Human tissues used were obtained from the Department of Pathology, School of Dentistry, UNAM, in conformity with the policy of the Research Review Board, Facultad de Odontología, UNAM. Formalin-fixed 5-μ sections were incubated with antigen retrieval solution (Shi et al., 1992) and immunostained (Arzate et al., 1998). Cells were plated at a density of 0.5 x 103cells/well in 8-well Lab-Tek chamber slides, cultured for 3 days, and immunostained as described previously (Arzate et al., 1992a; Alvarez-Pérez et al., 2006). Negative controls were sections immunostained with pre-immune rabbit serum or without primary antibody.

Quantitative Real-time PCR (qRT-PCR)

Total RNA was isolated with the Trizol Reagent (Invitrogen) and amplified by PCR with SuperScript™ III Platinum® SYBR® Green One-Step qRT-PCR Kit with ROX (Invitrogen). Sense and antisense primers for PTPLA gene, respectively, were: 5′ ACTG GCT CAC CTT CTA CGA 3′ and 5′ GCA AGG CAA ATG TCT GGA 3′. PTPLA-CAP specific primers were: 5′ TCC AGA CAT TTG CCT TGC TT 3′ (sense); and 5′ TTA CAG CAA TAG AAA AAC AGC ATG A 3′ (antisense).
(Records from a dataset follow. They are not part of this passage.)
(** Above 2^53 bytes the division rounds: a file of 2^53 + 1 bytes passes
    a limit of 2^33 MB, which is 2^53 bytes. *)
Example rounded_size_passes :
  nearest_double (2 ^ 53 + 1) = 2 ^ 53 /\
  nearest_double (2 ^ 53 + 3) = 2 ^ 53 + 4 /\
  (validate_files {| max_file_size_mb := 2 ^ 33; max_files_count := 100 |}
     [{| file_name := lit "big.pdf"; file_size := 2 ^ 53 + 1;
         file_read := Ok [] |}]).1 = true.
Proof. repeat split; vm_compute; reflexivity. Qed.

(** ** extract_text_from_pdf *)

Lemma append_pages_ends (pages : list (result pystr)) (acc text : pystr) :
  pages <> [] ->
  append_pages acc pages = Ok text ->
  exists body, text = body ++ page_separator.
Proof.
  revert acc. induction pages as [|p pages IH]; intros acc Hne H; [contradiction|].
  cbn [append_pages] in H. destruct p as [page_text|e]; [|discriminate].
  cbn [rbind] in H. destruct pages as [|p' pages'].
  - cbn in H. injection H as <-. exists (acc ++ page_text).
    now rewrite <- app_assoc.
  - eapply IH; [discriminate | exact H].
Qed.

Lemma lstrip_keeps_end (body : pystr) :
  exists body', lstrip (body ++ page_separator) = body' ++ page_separator.
Proof.
  induction body as [|c body IH].
  - exists []. reflexivity.
  - cbn [app lstrip]. destruct (py_isspace c); [exact IH|].
    exists (c :: body). reflexivity.
Qed.

Lemma rstrip_keeps_end (body : pystr) :
  rstrip (body ++ page_separator) = body ++ page_separator.
Proof.
  unfold rstrip, page_separator. rewrite rev_app_distr. cbn [rev app lstrip].
  change (py_isspace 110) with false. cbv iota.
  change (110%N :: 92%N :: rev body) with (rev [92%N; 110%N] ++ rev body).
  now rewrite <- rev_app_distr, rev_involutive.
Qed.

Lemma strip_keeps_end (body : pystr) :
  exists body', strip (body ++ page_separator) = body' ++ page_separator.
Proof.
  unfold strip. destruct (lstrip_keeps_end body) as [body' ->].
  exists body'. apply rstrip_keeps_end.
Qed.

Lemma extracted_text_ends env content reader pages text :
  read_pdf env content = Ok reader ->
  reader_pages reader = Ok pages ->
  pages <> [] ->
  extract_text_from_pdf env content = Ok text ->
  (exists body, text = body ++ [92%N; 110%N]) /\ strip text <> [].
Proof.
  intros Hr Hp Hne. unfold extract_text_from_pdf. rewrite Hr. cbn [rbind].
  rewrite Hp. cbn [rbind].
  destruct (append_pages [] pages) as [raw|e] eqn:Ea; [|discriminate].
  cbn [rbind]. intros [= <-].
  destruct (append_pages_ends _ _ _ Hne Ea) as [body ->].
  destruct (strip_keeps_end body) as [body' Hs]. rewrite Hs.
  split; [now exists body'|].
  destruct (strip_keeps_end body') as [body'' ->].
  destruct body''; discriminate.
Qed.

(** X19: for a PDF with at least one page, the text that
    [extract_text_from_pdf] returns ends with the two characters backslash
    and n that the loop appends after every page ([strip] does not remove
    them), so it is never empty, not even when no page has any text. *)
Theorem X19_extracted_text_ends_with_separator env content reader pages text :
  read_pdf env content = Ok reader ->
  reader_pages reader = Ok pages ->
  pages <> [] ->
  extract_text_from_pdf env content = Ok text ->
  (exists body, text = body ++ [92%N; 110%N]) /\ strip text <> [].
Proof. apply extracted_text_ends. Qed.

Lemma X19_extracted_text_ends_with_separator_witness :
  let env := env_with_pages [Ok []; Ok (lit "  ")] in
  let reader := {| reader_metadata := Ok None;
                   reader_pages := Ok [Ok []; Ok (lit "  ")] |} in
  (read_pdf env [] = Ok reader /\
   reader_pages reader = Ok [Ok []; Ok (lit "  ")] /\
   [Ok ([] : pystr); Ok (lit "  ")] <> [] /\
   extract_text_from_pdf env [] = Ok (lit "\n  \n")) /\
  (exists body, lit "\n  \n" = body ++ [92%N; 110%N]) /\
  strip (lit "\n  \n") <> [].
Proof.
  intros env reader.
  assert (H1 : read_pdf env [] = Ok reader) by reflexivity.
  assert (H2 : reader_pages reader = Ok [Ok []; Ok (lit "  ")]) by reflexivity.
  assert (H3 : [Ok ([] : pystr); Ok (lit "  ")] <> []) by discriminate.
  assert (H4 : extract_text_from_pdf env [] = Ok (lit "\n  \n"))
    by (vm_compute; reflexivity).
  split; [repeat split; assumption|].
  exact (X19_extracted_text_ends_with_separator env [] reader _ _ H1 H2 H3 H4).
Defined.

(** ** process_uploaded_files *)

(** The documents of a run of the loop do not depend on the position of
    the files nor on their number. *)
Lemma process_files_from_documents env n i files :
  (process_files_from env n i files).1
    = omap (fun f => (process_file env 0 0 f).1) files.
Proof.
  revert i. induction files as [|f files IH]; intros i; [reflexivity|].
  cbn [process_files_from omap list_omap]. specialize (IH (i + 1)).
  destruct (process_files_from env n (i + 1) files) as [docs shown'].
  cbn [fst] in IH. rewrite <- IH.
  unfold process_file.
  destruct (let? pdf_content := file_read f in
            let? text := extract_text_from_pdf env pdf_content in
            Ok (pdf_content, text))%res as [[content text]|e]; [|reflexivity].
  destruct (strip text); reflexivity.
Qed.

Lemma process_uploaded_files_valid dp env files :
  (validate_files dp files).1 = true ->
  (process_uploaded_files dp env files).1
    = omap (fun f => (process_file env 0 0 f).1) files.
Proof.
  intros Hv. unfold process_uploaded_files.
  destruct (validate_files dp files) as [valid shown]. cbn [fst] in Hv.
  subst valid.
  pose proof (process_files_from_documents env (len files) 0 files) as H.
  destruct (process_files_from env (len files) 0 files) as [docs shown'].
  exact H.
Qed.

(** X20: within an accepted upload the files are processed independently:
    the documents of a batch made of two parts are the documents of the
    first part followed by those of the second, so a file that fails or
    has no text takes nothing away from the others. *)
Theorem X20_files_processed_independently dp env files1 files2 :
  (validate_files dp (files1 ++ files2)).1 = true ->
  (process_uploaded_files dp env (files1 ++ files2)).1
    = (process_uploaded_files dp env files1).1
      ++ (process_uploaded_files dp env files2).1.
Proof.
  intros Hv. pose proof (proj1 (proj1 (validate_files_spec _ _)) Hv) as [Hn Hall].
  apply Forall_app in Hall as [Hall1 Hall2].
  unfold len in Hn. rewrite length_app in Hn.
  rewrite !process_uploaded_files_valid; try exact Hv.
  - apply omap_app.
  - apply (proj1 (validate_files_spec _ _)). split; [unfold len; lia | exact Hall2].
  - apply (proj1 (validate_files_spec _ _)). split; [unfold len; lia | exact Hall1].
Qed.

Lemma X20_files_processed_independently_witness :
  let env := env_with_pages [Ok (lit "text")] in
  let broken := {| file_name := lit "broken.pdf"; file_size := 10;
                   file_read := Raise (CollaboratorError (lit "closed file")) |} in
  (validate_files default_processor ([broken] ++ [small_file "a.pdf"])).1 = true /\
  (process_uploaded_files default_processor env
     ([broken] ++ [small_file "a.pdf"])).1
    = (process_uploaded_files default_processor env [broken]).1
      ++ (process_uploaded_files default_processor env [small_file "a.pdf"]).1.
Proof.
  intros env broken.
  assert (Hv : (validate_files default_processor
                  ([broken] ++ [small_file "a.pdf"])).1 = true)
    by (vm_compute; reflexivity).
  split; [exact Hv|].
  exact (X20_files_processed_independently default_processor env
           [broken] [small_file "a.pdf"] Hv).
Defined.

Ltac key_ne := vm_compute; discriminate.

Lemma extract_pdf_metadata_keys env content filename :
  extract_pdf_metadata env content filename !! lit "filename"
    = Some (MVStr filename) /\
  is_Some (extract_pdf_metadata env content filename !! lit "title") /\
  is_Some (extract_pdf_metadata env content filename !! lit "author") /\
  is_Some (extract_pdf_metadata env content filename !! lit "creation_date").
Proof.
  assert (Hd : default_metadata filename !! lit "filename" = Some (MVStr filename)
               /\ is_Some (default_metadata filename !! lit "title")
               /\ is_Some (default_metadata filename !! lit "author")
               /\ is_Some (default_metadata filename !! lit "creation_date")).
  { unfold default_metadata. split; [|split; [|split]].
    - rewrite !lookup_insert_ne by key_ne. apply lookup_insert_eq.
    - rewrite lookup_insert_eq. eauto.
    - rewrite lookup_insert_ne by key_ne. rewrite lookup_insert_eq. eauto.
    - rewrite !lookup_insert_ne by key_ne. rewrite lookup_insert_eq. eauto. }
  unfold extract_pdf_metadata.
  destruct (let? pdf_reader := read_pdf env content in reader_metadata pdf_reader)%res
    as [[info|]|e]; try exact Hd.
  destruct (decide (info = ∅)); [exact Hd|].
  unfold update_from_pdf. split; [|split; [|split]].
  - rewrite !lookup_insert_ne by key_ne. apply Hd.
  - rewrite !lookup_insert_ne by key_ne. rewrite lookup_insert_eq. eauto.
  - rewrite lookup_insert_ne by key_ne. rewrite lookup_insert_eq. eauto.
  - rewrite lookup_insert_eq. eauto.
Qed.

(** What a turn of the loop puts into the document it adds. *)
Lemma process_file_document env n i f d :
  (process_file env n i f).1 = Some d ->
  doc_metadata d !! lit "filename" = Some (MVStr (file_name f)) /\
  doc_metadata d !! lit "file_size" = Some (MVInt (file_size f)) /\
  (exists l, doc_metadata d !! lit "language" = Some (MVStr l)) /\
  is_Some (doc_metadata d !! lit "title") /\
  is_Some (doc_metadata d !! lit "author") /\
  doc_text d <> [].
Proof.
  unfold process_file.
  destruct (let? pdf_content := file_read f in
            let? text := extract_text_from_pdf env pdf_content in
            Ok (pdf_content, text))%res as [[content text]|e]; [|discriminate].
  destruct (strip text) as [|c0 stripped] eqn:Es; [discriminate|].
  cbn [fst]. intros [= <-]. cbn [doc_metadata doc_text].
  destruct (extract_pdf_metadata_keys env content (file_name f))
    as (Hf & Ht & Ha & _).
  split; [|split; [|split; [|split; [|split]]]].
  - rewrite !lookup_insert_ne by key_ne. exact Hf.
  - apply lookup_insert_eq.
  - eexists. rewrite lookup_insert_ne by key_ne. apply lookup_insert_eq.
  - rewrite !lookup_insert_ne by key_ne. exact Ht.
  - rewrite !lookup_insert_ne by key_ne. exact Ha.
  - intros ->. discriminate Es.
Qed.

(** X21: every document returned by [process_uploaded_files] has a
    non-empty text and a metadata dict with the keys "title", "author" and
    "language"; and the documents follow the order of the upload, each
    recording under "filename" and "file_size" the name and the size of
    the file it was made from, with at most one document per file. *)
Theorem X21_documents_follow_the_upload dp env files :
  let documents := (process_uploaded_files dp env files).1 in
  Forall (fun d => doc_text d <> [] /\
                   is_Some (doc_metadata d !! lit "title") /\
                   is_Some (doc_metadata d !! lit "author") /\
                   exists l, doc_metadata d !! lit "language" = Some (MVStr l))
         documents /\
  sublist
    (map (fun d => (doc_metadata d !! lit "filename",
                    doc_metadata d !! lit "file_size")) documents)
    (map (fun f => (Some (MVStr (file_name f)), Some (MVInt (file_size f))))
         files).
Proof.
  cbv zeta.
  destruct ((validate_files dp files).1) eqn:Hv.
  - rewrite (process_uploaded_files_valid _ _ _ Hv). clear Hv.
    induction files as [|f files [IH1 IH2]]; [split; constructor|].
    cbn [omap list_omap map].
    destruct ((process_file env 0 0 f).1) as [d|] eqn:Ed.
    + destruct (process_file_document _ _ _ _ _ Ed)
        as (Hf & Hs & Hl & Ht & Ha & Hx).
      split.
      * constructor; [|exact IH1]. split; [|split; [|split]]; assumption.
      * cbn [map]. rewrite Hf, Hs. now constructor.
    + split; [exact IH1 | now constructor].
  - unfold process_uploaded_files.
    destruct (validate_files dp files) as [valid shown]. cbn [fst] in Hv.
    subst valid. cbn. split; [constructor | apply sublist_nil_l].
Qed.

Lemma validation_shows_errors dp files e :
  In e (validate_files dp files).2 -> exists m, e = StError m.
Proof.
  unfold validate_files. destruct (max_files_count dp <? len files).
  - cbn. intros [<-|[]]. eauto.
  - induction files as [|f files IH]; [intros []|].
    cbn [check_file_sizes]. destruct (Qlt_bool _ _); [|exact IH].
    cbn. intros [<-|[]]. eauto.
Qed.

Lemma process_files_from_warning env n i files name :
  In (StWarning (NoTextExtracted name)) (process_files_from env n i files).2 ->
  exists f, In f files /\ file_name f = name /\
            exists content text,
              file_read f = Ok content /\
              extract_text_from_pdf env content = Ok text /\
              strip text = [].
Proof.
  revert i. induction files as [|f files IH]; intros i; [intros []|].
  cbn [process_files_from]. specialize (IH (i + 1)).
  destruct (process_files_from env n (i + 1) files) as [docs shown'].
  destruct (process_file env n i f) as [doc shown] eqn:Ep. cbn [snd] in *.
  intros H. apply in_app_or in H as [H|H].
  - exists f. split; [now left|]. unfold process_file in Ep.
    destruct (file_read f) as [content|e] eqn:Er; cbn [rbind] in Ep.
    + destruct (extract_text_from_pdf env content) as [text|e] eqn:Ex;
        cbn [rbind] in Ep.
      * destruct (strip text) eqn:Es; injection Ep as <- <-.
        -- destruct H as [H|[]]. injection H as ->.
           split; [reflexivity|]. exists content, text. auto.
        -- destruct H as [H|[]]. discriminate.
      * injection Ep as <- <-. destruct H as [H|[]]. discriminate.
    + injection Ep as <- <-. destruct H as [H|[]]. discriminate.
  - destruct (IH H) as (f' & Hin & Hrest). exists f'. split; [now right | exact Hrest].
Qed.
Gyceraldehyde-3-phosphate (GAPDH) gene expression was used for normalization. A 25-μL reaction was set up with the following PCR conditions: (cDNA synthesis) 50°C for 3 min, denaturation at 95°C for 5 min, followed by 40 cycles of 95°C for 15 sec, 60°C for 30 sec, and finally 40°C, 1 min. Amplifications were performed in a Corbett Rotor-Gene 6000 (Qiagen, Valencia, CA, USA). All experiments were performed in triplicate and normalized for GAPDH expression.

Statistical Analysis

Assays were performed in triplicate and repeated twice. Statistical significance was determined by Student’s t test with Sigma Stat V 3.1 software. Significance level was set at alpha = 0.05.

Results

Sequence Analysis

The human cementifying fibroma λ-Zap expression cDNA library was transiently expressed in cos-7 cells. After 3 rounds of “panning” with anti-bovine CAP IgG antibody (3G9), a 1435-bp cDNA was isolated. The nucleotide and deduced amino acid sequences of this cDNA are shown in Fig. 1. It has a consensus Kozak initiation sequence (CXXATGG), and the translation start site (ATG) is at nucleotide 37. The stop codon TGA is at base 457, and this is followed by a 3′ untranslated region of 979 nucleotides. The cDNA, designated tentatively as PTPLA-CAP, encodes a polypeptide of 140 amino acids (Fig. 1; GenEMBL AY455942; gb AC093525.3). BLAST analysis of the non-redundant NCBI protein database revealed that the N-terminal 125 amino acids of PTPLA-CAP and 3-hydroxyacyl-CoA dehydratase 1/protein tyrosine phosphatase-like (proline instead of catalytic arginine) gene encoded on chromosome 10p13–p14 (NP_055056) are identical. A T-BLASTN search of the human genome demonstrated that the C-terminal 15 amino acids of the PTPLA-CAP are not present in PTPLA sequence (isoform 1, Fig. 1), and it is encoded by a read-through of the splice donor site of exon 2 that is utilized for expression of the full-length PTPLA with 288 amino acids (Uwanogho et al., 1999; Li et al., 2000). Thus, the PTPLA-CAP represents a second isoform of the 3-hydroxyacyl-CoA dehydratase 1/PTPLA. The PTPLA (isoform 1; Fig. 1) is predicted to contain 4 to 5 transmembrane spanning domains, and the second putative transmembrane domain is encoded by exon 2 (residues 121-125) and exon 3 (residues 126-143). Residues 126-136 of the second transmembrane domain contain the PTPLA active site IVHCLIGIVPT and the catalytic cysteinyl residue. In PTPLA-CAP, the exon 3 residues are replaced by the 15-amino-acid sequence VSFPSCCFSIAVIFM encoded by read-through into the intron downstream of exon 2 (Fig. 1). These intron-encoded 15 residues are hydrophobic and provide the remainder of the residues necessary for the second transmembrane domain initiated within exon 2. The PTPLA-CAP protein truncates immediately after the second transmembrane domain and lacks the active site for phosphatase activity of PTPLA. Sequence analysis (SignalP 3.0 server) shows only a low probability of the presence of signal sequence, with probability of cleavage between positions 38 and 39.

Figure 1.

Figure 1.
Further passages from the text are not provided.